BEGIN DATA FOR PROCESSING
Record good (L D G : list entry) (s : core fs) : Prop := {
  g_out : output s = [];
  g_cur : cur (world s) = None;
  g_next : next (world s) = length G;
  g_nodes i : nodes (world s) !! i = node_of <$> (G !! i);
  g_keys : NoDup (key <$> G);
  g_sub e : e ∈ G → e ∈ L;
  g_size : (length G <= length L)%nat;
  g_dents n i : dents (world s) !! n = Some i ↔ ∃ e lead, e ∈ L ∧ name_of_entry e = n ∧ G !! i = Some lead ∧ key lead = key e;
  g_lead e : e ∈ L → ∃ i lead, G !! i = Some lead ∧ key lead = key e;
  g_full e : e ∈ L → hollow e = false → e ∈ G;
  g_def : deferments s = D.*1;
  g_hash : holds_inodes (inodes s) (inode_of <$> linked_only G);
}.

Lemma good_empty : good [] [] [] (mk_core [] [] no_inodes empty_fs).
Proof using Type.
  split; try done.
  - constructor.
  - intros n i. cbn [world dents empty_fs]. rewrite lookup_empty. split; [done |]. by intros (? & ? & ?%not_elem_of_nil & _).
  - by intros e ?%not_elem_of_nil.
Qed.

Lemma good_fresh L D G s n : good L D G s → n ∉ names L → dents (world s) !! n = None.
Proof using Type.
  intros Hg Hn. destruct (dents (world s) !! n) as [i |] eqn:E; [| done]. apply (g_dents _ _ _ _ Hg) in E as (e & lead & He & <- & _).
  destruct Hn. by apply (list_elem_of_fmap_2 (λ e, name_of_entry e)).
Qed.

(** The file of a key. *)
Lemma good_lookup L D G s e i lead : good L D G s → e ∈ L → G !! i = Some lead → key lead = key e → dents (world s) !! name_of_entry e = Some i.
Proof using Type. intros Hg He Hi Hk. apply (g_dents _ _ _ _ Hg). by exists e, lead. Qed.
END DATA FOR PROCESSING
Look above for the line that contains "(** The file of a key. *)". That line and every line after it through the end of the data must be written out exactly, with nothing else.

(** The file of a key. *)
Lemma good_lookup L D G s e i lead : good L D G s → e ∈ L → G !! i = Some lead → key lead = key e → dents (world s) !! name_of_entry e = Some i.
Proof using Type. intros Hg He Hi Hk. apply (g_dents _ _ _ _ Hg). by exists e, lead. Qed.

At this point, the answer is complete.